▶ **Aim of the exercise**
Restate word for word the entries below, starting with the line with "it was; its" and continuing through the line with "(getoutput event w').1". Include both of those lines and no others.

▶ **Record extracts**

****************

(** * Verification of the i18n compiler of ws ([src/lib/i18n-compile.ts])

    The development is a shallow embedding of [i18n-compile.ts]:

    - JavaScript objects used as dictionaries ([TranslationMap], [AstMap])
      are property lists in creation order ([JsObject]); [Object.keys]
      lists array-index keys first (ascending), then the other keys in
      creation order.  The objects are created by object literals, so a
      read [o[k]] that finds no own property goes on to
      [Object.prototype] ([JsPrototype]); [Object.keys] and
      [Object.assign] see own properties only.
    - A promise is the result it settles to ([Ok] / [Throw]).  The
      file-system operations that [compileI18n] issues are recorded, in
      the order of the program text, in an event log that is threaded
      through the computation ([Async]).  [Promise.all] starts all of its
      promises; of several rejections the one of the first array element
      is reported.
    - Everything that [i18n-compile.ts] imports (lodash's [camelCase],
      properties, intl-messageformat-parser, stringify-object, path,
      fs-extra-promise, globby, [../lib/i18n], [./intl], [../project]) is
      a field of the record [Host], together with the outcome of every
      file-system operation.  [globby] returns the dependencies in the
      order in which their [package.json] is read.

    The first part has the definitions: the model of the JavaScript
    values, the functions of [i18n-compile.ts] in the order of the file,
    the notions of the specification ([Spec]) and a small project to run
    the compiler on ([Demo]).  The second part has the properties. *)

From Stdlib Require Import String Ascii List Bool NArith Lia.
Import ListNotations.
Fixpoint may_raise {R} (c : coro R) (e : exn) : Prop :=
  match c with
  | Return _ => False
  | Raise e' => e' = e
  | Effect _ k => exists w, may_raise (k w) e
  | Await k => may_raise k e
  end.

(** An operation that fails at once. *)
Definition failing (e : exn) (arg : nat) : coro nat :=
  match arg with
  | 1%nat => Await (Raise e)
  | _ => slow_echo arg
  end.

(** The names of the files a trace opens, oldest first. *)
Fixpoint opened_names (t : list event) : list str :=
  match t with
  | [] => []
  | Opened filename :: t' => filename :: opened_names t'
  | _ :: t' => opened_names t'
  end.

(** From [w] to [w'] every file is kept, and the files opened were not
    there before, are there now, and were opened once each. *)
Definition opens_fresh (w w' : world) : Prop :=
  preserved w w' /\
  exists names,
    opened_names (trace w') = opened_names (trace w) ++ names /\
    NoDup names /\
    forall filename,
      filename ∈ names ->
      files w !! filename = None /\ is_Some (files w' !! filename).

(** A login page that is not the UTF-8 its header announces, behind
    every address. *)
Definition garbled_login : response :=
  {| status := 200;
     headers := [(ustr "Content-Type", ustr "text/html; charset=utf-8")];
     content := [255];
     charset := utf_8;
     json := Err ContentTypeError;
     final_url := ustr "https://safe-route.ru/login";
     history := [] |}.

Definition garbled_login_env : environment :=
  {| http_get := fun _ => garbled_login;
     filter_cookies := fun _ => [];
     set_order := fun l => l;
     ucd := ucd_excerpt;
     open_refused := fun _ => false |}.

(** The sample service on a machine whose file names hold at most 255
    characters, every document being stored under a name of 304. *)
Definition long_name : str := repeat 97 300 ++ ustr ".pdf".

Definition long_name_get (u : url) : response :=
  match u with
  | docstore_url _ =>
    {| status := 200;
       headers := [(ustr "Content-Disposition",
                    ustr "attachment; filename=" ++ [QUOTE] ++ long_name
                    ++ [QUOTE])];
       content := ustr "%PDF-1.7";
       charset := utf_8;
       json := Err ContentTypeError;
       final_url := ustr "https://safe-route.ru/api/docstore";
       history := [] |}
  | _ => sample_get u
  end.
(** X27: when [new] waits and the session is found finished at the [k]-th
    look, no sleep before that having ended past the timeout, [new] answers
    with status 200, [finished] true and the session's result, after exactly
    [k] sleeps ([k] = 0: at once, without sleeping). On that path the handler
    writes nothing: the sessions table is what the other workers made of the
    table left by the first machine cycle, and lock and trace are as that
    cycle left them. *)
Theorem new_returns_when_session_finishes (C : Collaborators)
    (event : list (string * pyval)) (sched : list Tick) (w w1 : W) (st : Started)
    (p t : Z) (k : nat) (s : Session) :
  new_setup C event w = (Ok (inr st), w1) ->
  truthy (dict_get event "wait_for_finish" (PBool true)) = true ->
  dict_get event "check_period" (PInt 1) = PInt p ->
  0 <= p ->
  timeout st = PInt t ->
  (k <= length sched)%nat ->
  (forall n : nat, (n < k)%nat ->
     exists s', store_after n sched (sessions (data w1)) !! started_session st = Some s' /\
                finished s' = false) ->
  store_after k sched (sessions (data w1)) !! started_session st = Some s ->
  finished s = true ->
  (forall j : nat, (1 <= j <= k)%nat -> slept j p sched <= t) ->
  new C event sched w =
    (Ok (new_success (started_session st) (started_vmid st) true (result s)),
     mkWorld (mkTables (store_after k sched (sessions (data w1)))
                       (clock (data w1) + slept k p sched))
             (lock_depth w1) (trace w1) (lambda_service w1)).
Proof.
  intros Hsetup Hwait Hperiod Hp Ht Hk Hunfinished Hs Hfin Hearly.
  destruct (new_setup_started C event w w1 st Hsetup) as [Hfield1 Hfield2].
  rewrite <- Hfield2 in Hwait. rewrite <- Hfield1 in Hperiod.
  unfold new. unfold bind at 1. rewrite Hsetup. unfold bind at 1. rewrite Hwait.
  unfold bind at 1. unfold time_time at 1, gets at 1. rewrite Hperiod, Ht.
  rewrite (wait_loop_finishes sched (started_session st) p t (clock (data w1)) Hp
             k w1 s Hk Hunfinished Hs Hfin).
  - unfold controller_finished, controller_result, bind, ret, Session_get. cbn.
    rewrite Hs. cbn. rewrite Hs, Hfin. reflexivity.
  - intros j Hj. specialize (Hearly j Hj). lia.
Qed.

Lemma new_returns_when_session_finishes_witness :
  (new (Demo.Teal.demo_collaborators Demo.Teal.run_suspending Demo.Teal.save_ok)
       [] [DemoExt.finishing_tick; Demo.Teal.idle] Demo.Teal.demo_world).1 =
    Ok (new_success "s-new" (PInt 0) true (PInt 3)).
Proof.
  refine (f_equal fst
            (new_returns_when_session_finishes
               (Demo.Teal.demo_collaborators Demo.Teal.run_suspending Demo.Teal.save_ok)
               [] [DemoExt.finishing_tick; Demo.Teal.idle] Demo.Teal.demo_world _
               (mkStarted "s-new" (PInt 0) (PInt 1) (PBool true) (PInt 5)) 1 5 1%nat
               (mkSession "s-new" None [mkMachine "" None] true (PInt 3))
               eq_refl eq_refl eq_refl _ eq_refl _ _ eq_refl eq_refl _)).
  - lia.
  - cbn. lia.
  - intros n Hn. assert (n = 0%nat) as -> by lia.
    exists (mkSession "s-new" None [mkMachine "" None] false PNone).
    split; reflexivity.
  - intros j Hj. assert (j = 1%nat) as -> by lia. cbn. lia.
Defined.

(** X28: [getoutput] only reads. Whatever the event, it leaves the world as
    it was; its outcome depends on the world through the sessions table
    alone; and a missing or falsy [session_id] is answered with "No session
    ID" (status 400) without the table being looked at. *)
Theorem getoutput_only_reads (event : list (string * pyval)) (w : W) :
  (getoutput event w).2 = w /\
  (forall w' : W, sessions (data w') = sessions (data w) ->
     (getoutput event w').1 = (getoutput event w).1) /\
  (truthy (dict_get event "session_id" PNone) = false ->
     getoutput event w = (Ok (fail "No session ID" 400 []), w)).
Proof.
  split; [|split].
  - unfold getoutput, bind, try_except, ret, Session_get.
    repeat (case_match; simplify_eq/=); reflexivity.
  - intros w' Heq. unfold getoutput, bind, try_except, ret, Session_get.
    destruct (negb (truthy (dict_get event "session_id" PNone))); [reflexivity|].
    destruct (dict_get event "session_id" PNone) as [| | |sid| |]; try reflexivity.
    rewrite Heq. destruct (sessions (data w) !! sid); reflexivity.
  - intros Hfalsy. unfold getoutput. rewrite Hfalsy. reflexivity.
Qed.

****************

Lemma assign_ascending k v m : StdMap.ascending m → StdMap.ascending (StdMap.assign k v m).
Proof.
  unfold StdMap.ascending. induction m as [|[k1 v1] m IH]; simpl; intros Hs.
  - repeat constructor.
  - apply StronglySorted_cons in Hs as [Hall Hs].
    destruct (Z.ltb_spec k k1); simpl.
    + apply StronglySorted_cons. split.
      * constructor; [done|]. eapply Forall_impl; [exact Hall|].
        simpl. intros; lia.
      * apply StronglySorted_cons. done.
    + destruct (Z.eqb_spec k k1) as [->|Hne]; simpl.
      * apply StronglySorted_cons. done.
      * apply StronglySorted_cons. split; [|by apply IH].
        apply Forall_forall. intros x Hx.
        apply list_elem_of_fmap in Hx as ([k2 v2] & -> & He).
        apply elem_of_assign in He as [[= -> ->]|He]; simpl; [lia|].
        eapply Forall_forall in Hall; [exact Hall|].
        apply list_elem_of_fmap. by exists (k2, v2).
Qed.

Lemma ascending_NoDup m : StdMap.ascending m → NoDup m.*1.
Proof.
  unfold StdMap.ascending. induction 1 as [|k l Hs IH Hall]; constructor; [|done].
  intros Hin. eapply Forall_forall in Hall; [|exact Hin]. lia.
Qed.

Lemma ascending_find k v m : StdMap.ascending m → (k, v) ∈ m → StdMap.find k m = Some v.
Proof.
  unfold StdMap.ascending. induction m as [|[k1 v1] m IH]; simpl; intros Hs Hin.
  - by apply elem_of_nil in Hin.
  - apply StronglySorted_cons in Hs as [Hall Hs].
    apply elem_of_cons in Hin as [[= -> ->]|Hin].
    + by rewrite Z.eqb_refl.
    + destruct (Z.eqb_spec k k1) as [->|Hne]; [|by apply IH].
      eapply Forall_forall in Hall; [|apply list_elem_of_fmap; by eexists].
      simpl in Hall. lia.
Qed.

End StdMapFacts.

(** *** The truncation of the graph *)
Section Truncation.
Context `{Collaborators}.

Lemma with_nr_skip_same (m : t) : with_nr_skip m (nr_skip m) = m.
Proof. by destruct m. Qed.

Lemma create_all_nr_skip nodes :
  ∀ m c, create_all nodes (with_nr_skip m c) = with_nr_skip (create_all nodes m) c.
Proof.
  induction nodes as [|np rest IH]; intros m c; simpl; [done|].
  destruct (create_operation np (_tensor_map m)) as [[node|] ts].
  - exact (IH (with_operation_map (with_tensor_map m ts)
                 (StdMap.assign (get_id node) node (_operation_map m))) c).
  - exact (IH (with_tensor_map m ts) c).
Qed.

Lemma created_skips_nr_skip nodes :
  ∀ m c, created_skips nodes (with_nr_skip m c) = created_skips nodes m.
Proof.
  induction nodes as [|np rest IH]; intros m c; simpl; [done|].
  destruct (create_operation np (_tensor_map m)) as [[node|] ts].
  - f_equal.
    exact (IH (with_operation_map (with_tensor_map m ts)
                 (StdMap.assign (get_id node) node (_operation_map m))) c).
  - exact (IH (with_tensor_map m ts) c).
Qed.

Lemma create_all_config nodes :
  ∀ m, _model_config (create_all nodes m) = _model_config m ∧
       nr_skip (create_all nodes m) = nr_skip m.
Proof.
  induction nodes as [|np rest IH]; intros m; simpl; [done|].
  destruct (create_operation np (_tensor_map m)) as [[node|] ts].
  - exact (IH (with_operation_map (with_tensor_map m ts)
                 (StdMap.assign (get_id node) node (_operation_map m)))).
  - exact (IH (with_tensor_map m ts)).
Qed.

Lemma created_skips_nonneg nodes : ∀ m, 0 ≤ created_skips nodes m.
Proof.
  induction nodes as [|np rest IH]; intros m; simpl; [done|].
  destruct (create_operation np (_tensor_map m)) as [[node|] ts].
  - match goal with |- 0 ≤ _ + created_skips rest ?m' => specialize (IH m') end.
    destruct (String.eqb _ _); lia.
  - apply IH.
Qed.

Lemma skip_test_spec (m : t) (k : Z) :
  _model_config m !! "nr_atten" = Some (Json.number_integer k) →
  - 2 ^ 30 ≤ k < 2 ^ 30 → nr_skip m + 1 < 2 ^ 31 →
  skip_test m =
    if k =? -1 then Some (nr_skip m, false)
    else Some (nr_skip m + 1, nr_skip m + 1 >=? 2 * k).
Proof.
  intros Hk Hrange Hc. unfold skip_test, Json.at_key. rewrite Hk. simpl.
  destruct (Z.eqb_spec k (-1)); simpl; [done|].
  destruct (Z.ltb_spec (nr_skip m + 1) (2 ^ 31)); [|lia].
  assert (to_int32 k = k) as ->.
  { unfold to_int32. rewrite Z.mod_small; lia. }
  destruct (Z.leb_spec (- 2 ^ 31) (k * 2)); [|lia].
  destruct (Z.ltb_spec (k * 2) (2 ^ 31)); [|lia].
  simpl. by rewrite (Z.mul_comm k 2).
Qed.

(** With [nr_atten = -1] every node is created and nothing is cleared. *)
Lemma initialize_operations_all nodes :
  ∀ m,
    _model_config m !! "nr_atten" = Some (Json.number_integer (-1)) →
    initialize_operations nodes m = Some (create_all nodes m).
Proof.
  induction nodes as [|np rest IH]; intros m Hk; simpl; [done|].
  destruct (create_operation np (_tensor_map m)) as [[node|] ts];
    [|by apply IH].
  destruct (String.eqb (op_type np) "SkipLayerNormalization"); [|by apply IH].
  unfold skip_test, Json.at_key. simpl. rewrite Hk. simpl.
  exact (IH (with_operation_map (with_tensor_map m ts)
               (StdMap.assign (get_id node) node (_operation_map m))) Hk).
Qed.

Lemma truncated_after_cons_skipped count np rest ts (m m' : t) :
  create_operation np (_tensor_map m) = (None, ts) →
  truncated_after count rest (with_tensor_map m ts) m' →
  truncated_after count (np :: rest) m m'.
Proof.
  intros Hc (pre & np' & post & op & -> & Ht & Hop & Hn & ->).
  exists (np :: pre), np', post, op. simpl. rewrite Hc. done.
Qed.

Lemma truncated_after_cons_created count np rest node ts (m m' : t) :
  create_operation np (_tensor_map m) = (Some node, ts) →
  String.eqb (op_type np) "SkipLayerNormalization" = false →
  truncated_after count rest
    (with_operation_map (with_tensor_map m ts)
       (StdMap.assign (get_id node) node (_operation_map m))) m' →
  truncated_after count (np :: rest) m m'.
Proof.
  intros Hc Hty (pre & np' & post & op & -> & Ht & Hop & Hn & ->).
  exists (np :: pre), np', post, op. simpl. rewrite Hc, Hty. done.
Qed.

****************

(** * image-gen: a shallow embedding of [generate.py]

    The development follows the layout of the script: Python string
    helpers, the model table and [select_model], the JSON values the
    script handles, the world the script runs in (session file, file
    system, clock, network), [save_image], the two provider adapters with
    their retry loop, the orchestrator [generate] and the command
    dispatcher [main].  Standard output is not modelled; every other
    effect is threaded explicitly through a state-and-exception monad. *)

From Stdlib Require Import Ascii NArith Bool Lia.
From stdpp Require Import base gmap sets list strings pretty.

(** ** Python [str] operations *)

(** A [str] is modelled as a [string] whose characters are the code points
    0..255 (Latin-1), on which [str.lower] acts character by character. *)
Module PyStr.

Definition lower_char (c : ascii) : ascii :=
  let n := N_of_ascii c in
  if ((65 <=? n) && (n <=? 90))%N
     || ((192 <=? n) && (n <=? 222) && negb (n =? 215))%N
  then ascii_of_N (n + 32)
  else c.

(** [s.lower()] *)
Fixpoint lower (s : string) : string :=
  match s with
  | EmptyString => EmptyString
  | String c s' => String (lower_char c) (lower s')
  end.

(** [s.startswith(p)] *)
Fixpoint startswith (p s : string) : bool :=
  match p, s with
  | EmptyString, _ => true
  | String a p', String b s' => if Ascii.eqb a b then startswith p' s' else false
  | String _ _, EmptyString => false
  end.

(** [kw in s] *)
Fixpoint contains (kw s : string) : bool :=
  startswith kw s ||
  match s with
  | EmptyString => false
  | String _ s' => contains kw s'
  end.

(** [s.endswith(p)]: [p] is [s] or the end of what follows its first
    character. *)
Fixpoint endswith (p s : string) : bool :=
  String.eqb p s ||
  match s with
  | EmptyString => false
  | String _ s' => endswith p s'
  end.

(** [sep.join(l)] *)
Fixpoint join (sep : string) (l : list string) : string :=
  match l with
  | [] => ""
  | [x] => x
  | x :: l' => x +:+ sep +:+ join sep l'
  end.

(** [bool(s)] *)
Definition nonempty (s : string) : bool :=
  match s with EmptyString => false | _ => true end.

****************

▶ **Problem solution**
    it was; its outcome depends on the world through the sessions table
    alone; and a missing or falsy [session_id] is answered with "No session
    ID" (status 400) without the table being looked at. *)
Theorem getoutput_only_reads (event : list (string * pyval)) (w : W) :
  (getoutput event w).2 = w /\
  (forall w' : W, sessions (data w') = sessions (data w) ->
     (getoutput event w').1 = (getoutput event w).1) /\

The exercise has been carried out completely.